Whether Beyoncé actually sang at last week's presidential inauguration -- the jury's still out, and she's kept silent -- is, on the surface, the textbook teapot tempest. Dig deeper, though, and the conversation -- or lack of it -- reveals something important about society at this moment. The big question is no longer whether reality matters. That ship sailed long ago. More to the point is this: Can reality compete?
"It's as if the fakery has become satisfactory," says Jonathan Vankin, co-writer of Forever Dusty, a musical that takes events from the life of the late soul singer Dusty Springfield and -- carefully -- dramatizes them.

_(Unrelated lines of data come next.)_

(** C5: after a load event on a rendered card, whatever canvas the card has
    is the image's snapshot: its width and height are the image's natural
    width and height and it holds exactly the image, pixel for pixel.  With
    the canvas in place the handler completes, and the result does not depend
    on what the canvas was before, so nothing of it survives. *)
Theorem load_sizes_canvas_to_image :
  forall (ph : string) (p : Props) (loc : Location) (image : Image),
    (forall (before : Canvas) (obs : list Observed),
       dispatch_img (render ph p loc) (mkImgEvent load image)
                    (mkWorld (Some before) obs)
       = (Normal tt, mkWorld (Some (snapshot image)) obs)) /\
    (forall (w : World) (c : Canvas),
       canvasRef_current
         (snd (dispatch_img (render ph p loc) (mkImgEvent load image) w)) = Some c ->
       c = snapshot image) /\
    width (snapshot image) = naturalWidth image /\
    height (snapshot image) = naturalHeight image /\
    length (bitmap (snapshot image)) = naturalHeight image /\
    Forall (fun row => length row = naturalWidth image) (bitmap (snapshot image)) /\
    (forall x y, x < naturalWidth image -> y < naturalHeight image ->
       nth x (nth y (bitmap (snapshot image)) []) transparent = pixelAt image x y).
Proof.
  intros ph p loc image. rewrite dispatch_load.
  split; [intros before obs; apply copyImageOnCanvas_attached |].
  split.
  - intros [[before |] obs] c.
    + rewrite copyImageOnCanvas_attached. cbn. congruence.
    + rewrite copyImageOnCanvas_detached. cbn. discriminate.
  - repeat split.
    + apply bitmap_of_length.
    + apply bitmap_of_rows.
    + intros x y Hx Hy. apply bitmap_of_pixel; assumption.
Qed.

Lemma load_sizes_canvas_to_image_witness :
  snd (dispatch_img (render "art.png" noProps (mkLocation "/"))
                    (mkImgEvent load gradient) (mkWorld (Some scribble) []))
  = mkWorld (Some (mkCanvas 3 2
       [[mkPixel 0 0 7 255; mkPixel 10 0 7 255; mkPixel 20 0 7 255];
        [mkPixel 0 20 7 255; mkPixel 10 20 7 255; mkPixel 20 20 7 255]])) [] /\
  nth 2 (nth 1 (bitmap (snapshot gradient)) []) transparent = mkPixel 20 20 7 255.
Proof.
  destruct (load_sizes_canvas_to_image "art.png" noProps (mkLocation "/") gradient)
    as [Hrun [_ [_ [_ [_ [_ Hpix]]]]]].
  split.
  - rewrite Hrun. reflexivity.
  - rewrite (Hpix 2 1); [reflexivity | simpl; lia | simpl; lia].
Defined.

(** C9: capturing twice, the second time from an image of the same natural
    size and the same pixels as the first, ends in the same completion and
    the same state (canvas size and content) as capturing once. *)
Theorem capture_idempotent :
  forall (i1 i2 : Image) (w : World),
    naturalWidth i1 = naturalWidth i2 ->
    naturalHeight i1 = naturalHeight i2 ->
    (forall x y, pixelAt i1 x y = pixelAt i2 x y) ->
    copyImageOnCanvas (mkImgEvent load i2)
      (snd (copyImageOnCanvas (mkImgEvent load i1) w))
    = copyImageOnCanvas (mkImgEvent load i1) w.
Proof.
  intros i1 i2 [[c |] obs] Hw Hh Hp.
  - rewrite copyImageOnCanvas_attached. cbn [snd].
    rewrite copyImageOnCanvas_attached. cbn [target].
    rewrite (snapshot_ext i1 i2 Hw Hh Hp). reflexivity.
  - rewrite copyImageOnCanvas_detached. cbn [snd].
    apply copyImageOnCanvas_detached.
Qed.
(** * Neighbor table node: a shallow embedding of [neighbor_node.py]

    The node listens for vehicle beacons on a datagram socket, keeps the
    latest record of every vehicle in a dictionary, stops one second after
    the first accepted beacon (or when the socket goes idle) and prints one
    summary with the number of vehicles and the one nearest to the origin.

    Python objects are modelled by the inductive type [Py.value]; Python
    integers are [Z], Python floats are IEEE binary64 numbers in the
    specification format of the standard library ([spec_float], precision
    53, infinities at exponent 1024); dictionaries are association lists in
    insertion order; exceptions are an explicit result type.

    The run of [main] is a function of the sequence of results of
    [sock.recvfrom] (a datagram or the socket timeout), each datagram with
    the reading that [now_ms()] gives in its round of the loop.
    [json.loads] belongs to the Python library and is a parameter of the
    receiver; [bytes.decode] is modelled by a strict UTF-8 decoder.  The
    square of a float goes through the C library's [pow], whose rounding
    the language does not fix: it is a parameter of the selector. *)

From Stdlib Require Import ZArith NArith List String Ascii Bool Lia SpecFloat.
From Stdlib Require Import Permutation.
From Stdlib.Strings Require Import Byte.
Import ListNotations.

Set Warnings "-register-all".

Local Open Scope Z_scope.
Local Open Scope string_scope.
Local Open Scope list_scope.

(** ** Python values, exceptions and numbers *)

Module Py.

(** The exception classes that the program can meet.  [JSONDecodeError]
    and [UnicodeDecodeError] are both subclasses of [ValueError] in
    Python, but neither is a subclass of the other; [Other] stands for
    any further class a library call may raise (for instance
    [RecursionError]). *)
Inductive exn : Type :=
| ValueError
| KeyError
| TypeError
| IndexError
| OverflowError
| UnicodeDecodeError
| JSONDecodeError
| Other.

Inductive res (A : Type) : Type :=
| Ok (a : A)
| Raise (e : exn).
Arguments Ok {A} a.
Arguments Raise {A} e.

Definition bind {A B : Type} (m : res A) (k : A -> res B) : res B :=
  match m with
  | Ok a => k a
  | Raise e => Raise e
  end.

(** Binary64. *)
Definition prec : Z := 53.
Definition emax : Z := 1024.
Definition float : Type := spec_float.

Definition inf : float := S754_infinity false.
Definition nan : float := S754_nan.

Definition flt (x y : float) : bool := SFltb x y.
Definition fle (x y : float) : bool := SFleb x y.
Definition feq (x y : float) : bool := SFeqb x y.

(** A Python object as [json.loads] builds them, plus tuples (which
    [euclidean_dist_to_origin] also accepts).  Dictionaries have string
    keys and keep insertion order. *)
Inductive value : Type :=
| PyNone
| PyBool (b : bool)
| PyInt (z : Z)
| PyFloat (f : float)
| PyStr (s : string)
| PyList (xs : list value)
| PyTuple (xs : list value)
| PyDict (d : list (string * value)).

Definition dict : Type := list (string * value).

(** [isinstance(x, int)]: [bool] is a subclass of [int]. *)
Definition isinstance_int (x : value) : bool :=
  match x with
  | PyBool _ | PyInt _ => true
  | _ => false
  end.

(** [isinstance(x, (int, float))]. *)
Definition isinstance_int_float (x : value) : bool :=
  match x with
  | PyBool _ | PyInt _ | PyFloat _ => true
  | _ => false
  end.

Definition isinstance_str (x : value) : bool :=
  match x with
  | PyStr _ => true
  | _ => false
  end.

Definition isinstance_dict (x : value) : bool :=
  match x with
  | PyDict _ => true
  | _ => false
  end.
(* ===== verification/ApiBeta.v ===== *)
(** * The v1beta1 API types (api/v1beta1/mcpserver_types.go)

    One record per Go struct, one field per Go field.  Pointers are [option];
    string enumerations stay [string], because the controller's code handles
    values outside the enumeration. *)

From S2P Require Import Prelude K8s.

Definition WorkloadKindDeployment : string := "Deployment".
Definition WorkloadKindDaemonSet : string := "DaemonSet".
Definition WorkloadKindStatefulSet : string := "StatefulSet".

Record WorkloadReference := { wr_name : string; wr_kind : string }.
Record ServiceReference := { sr_name : string }.

Definition SourceTypeContainerImage : string := "ContainerImage".

Record ContainerImageSource := {
  ci_ref : string;
  ci_pullPolicy : string;
  ci_imagePullSecrets : list string
}.

Record Source := { src_type : string; src_containerImage : option ContainerImageSource }.

Definition StorageTypeConfigMap : string := "ConfigMap".
Definition StorageTypeSecret : string := "Secret".
Definition StorageTypeEmptyDir : string := "EmptyDir".

Definition MountPermissionsReadOnly : string := "ReadOnly".
Definition MountPermissionsReadWrite : string := "ReadWrite".
Definition MountPermissionsRecursiveReadOnly : string := "RecursiveReadOnly".

Record StorageSource := {
  ss_type : string;
  ss_configMap : option ConfigMapVolumeSource;
  ss_secret : option SecretVolumeSource;
  ss_emptyDir : option EmptyDirVolumeSource
}.

Record StorageMount := { sm_path : string; sm_permissions : string; sm_source : StorageSource }.

Record ServerConfig := {
  cfg_port : Z;
  cfg_arguments : list string;
  cfg_env : list EnvVar;
  cfg_envFrom : list EnvFromSource;
  cfg_storage : list StorageMount;
  cfg_path : string
}.

Record SecurityConfig := {
  sec_serviceAccountName : string;
  sec_podSecurityContext : option PodSecurityContext;
  sec_securityContext : option SecurityContext
}.

Record HealthConfig := { h_livenessProbe : option Probe; h_readinessProbe : option Probe }.

Record RuntimeConfig := {
  rt_replicas : option Z;
  rt_security : SecurityConfig;
  rt_resources : option ResourceRequirements;
  rt_health : HealthConfig
}.

Record NetworkConfig := {
  net_ingressFrom : list NetworkPolicyPeer;
  net_egressTo : list NetworkPolicyPeer;
  net_egressPorts : list NetworkPolicyPort;
  net_dnsEgressPeer : option NetworkPolicyPeer
}.

Record SecretReference := { secref_name : string }.

Record TLSClientConfig := {
  tls_enabled : bool;
  tls_caBundleSecret : option SecretReference;
  tls_insecureSkipVerify : bool
}.

Record TransportConfig := { tr_tls : option TLSClientConfig }.

Record MCPConfig := { mcp_stateless : option bool }.

Record GatewaySpec := { gw_provider : string; gw_configRef : string }.

Record MCPServerSpec := {
  spec_extraLabels : gomap;
  spec_extraAnnotations : gomap;
  spec_workloadRef : option WorkloadReference;
  spec_serviceRef : option ServiceReference;
  spec_source : Source;
  spec_config : ServerConfig;
  spec_runtime : RuntimeConfig;
  spec_mcp : MCPConfig;
  spec_network : option NetworkConfig;
  spec_transport : option TransportConfig;
  spec_gateway : option GatewaySpec
}.

Record MCPServerAddress := { addr_url : string }.

Record MCPServerCapabilities := {
  caps_tools : bool;
  caps_resources : bool;
  caps_prompts : bool;
  caps_logging : bool;
  caps_completions : bool
}.

Record MCPServerInfo := {
  info_name : string;
  info_version : string;
  info_protocolVersion : string;
  info_instructions : string;
  info_capabilities : option MCPServerCapabilities
}.

Record GatewayBindingStatus := { gbs_name : string; gbs_provider : string }.

Record MCPServerStatus := {
  st_observedGeneration : Z;
  st_deploymentName : string;
  st_serviceName : string;
  st_workloadName : string;
  st_workloadSummary : string;
  st_gatewayBinding : option GatewayBindingStatus;
  st_address : option MCPServerAddress;
  st_serverInfo : option MCPServerInfo;
  st_replicas : Z;
  st_readyReplicas : Z;
  st_conditions : list Condition
}.

Record MCPServer := { srv_meta : ObjectMeta; srv_spec : MCPServerSpec; srv_status : MCPServerStatus }.

(** api/v1beta1/groupversion_info.go *)
Definition GroupVersion_Group : string := "mcp.x-k8s.io".
Definition GroupVersion_Version : string := "v1beta1".
Definition MCPServerKind : string := "MCPServer".

#[export] Instance MCPServerCapabilities_eq_dec : EqDecision MCPServerCapabilities.
Proof. solve_decision. Defined.
#[export] Instance MCPServerInfo_eq_dec : EqDecision MCPServerInfo.
Proof. solve_decision. Defined.

(** Go's zero values, for building concrete objects. *)
Definition zeroSource : Source := {| src_type := ""; src_containerImage := None |}.
Definition zeroConfig : ServerConfig :=
  {| cfg_port := 0; cfg_arguments := []; cfg_env := []; cfg_envFrom := []; cfg_storage := []; cfg_path := "" |}.
Definition zeroSecurity : SecurityConfig :=
  {| sec_serviceAccountName := ""; sec_podSecurityContext := None; sec_securityContext := None |}.
Definition zeroRuntime : RuntimeConfig :=
  {| rt_replicas := None; rt_security := zeroSecurity; rt_resources := None;
     rt_health := {| h_livenessProbe := None; h_readinessProbe := None |} |}.
Definition zeroSpec : MCPServerSpec :=
  {| spec_extraLabels := None; spec_extraAnnotations := None; spec_workloadRef := None;
     spec_serviceRef := None; spec_source := zeroSource; spec_config := zeroConfig;
     spec_runtime := zeroRuntime; spec_mcp := {| mcp_stateless := None |};
     spec_network := None; spec_transport := None; spec_gateway := None |}.
Definition zeroStatus : MCPServerStatus :=
  {| st_observedGeneration := 0; st_deploymentName := ""; st_serviceName := ""; st_workloadName := "";
     st_workloadSummary := ""; st_gatewayBinding := None; st_address := None; st_serverInfo := None;
     st_replicas := 0; st_readyReplicas := 0; st_conditions := [] |}.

"I think almost everyone knows that we're constantly being fed unreality. And yet there seems to be very little curiosity about figuring out what's really going on," says Vankin, who has also written extensively about how real historical events are represented in fictional settings.
Many, including some of Beyoncé's fans and friends, consider the inauguration debate ridiculous because, after all, even if she was lip-syncing she was doing it to her own powerful voice. Fair enough. That ignores, however, two aspects of live performance.
First is what some consider an implicit contract between a performer and a live audience -- the expectation that the audience deserves a performance that's in the moment and that might, just might, even be affected by the presence of the crowd. If none of that happens, then why not stay home, skip the hassle and listen to your iPod? And second, the version of Beyoncé's voice that might be recorded in a studio -- with potential help from digital enhancement and "sweetening" -- could be quite different from the one produced live on a windy, wintry January day.
It's hardly just music. These examples of artifice in miniature pop up everywhere in North American culture -- so much so that we hardly even notice it.
We take it for granted that our Cheetos and Doritos are bright orange -- because that's the colour that says "really cheesy" to us. We buy "movie theatre butter" popcorn that has nothing to do with either movie theatres or butter.
Fundraisers sending out bulk mail now commonly use envelopes shaped like personal greeting cards and do their utmost to make the address look like it's handwritten expressly to you.
And digital photo retouching: The tools of artifice, once accessible only to professionals, have gone democratic. Now manipulators by the millions can use something called a "clone tool" to erase blemishes, unwanted features and entire people. With the tap of a smartphone touchscreen, you can make an image taken seconds ago look like a "vintage" snapshot from a 1972 Polaroid or a 19th-century tintype. A few years back, HP even came out with a camera that had a "slimming feature," allowing you to choose just how much girth you wanted to remove for Facebook or the family album.
The sordid saga of Lance Armstrong, which might seem to share little with the inaugural singing question, can teach us something. Sure, the main issues are that he doped, cheated and intimidated those who would have exposed him. But he, too, offered a not-quite-real public performance that, when you pull back the curtain, broke an implicit contract with his audience.
Does this stuff that dances at the edges have any effect in the long run? It's a difficult thing to measure, but just consider: If little things in life aren't what they seem, how well does that bode for our society?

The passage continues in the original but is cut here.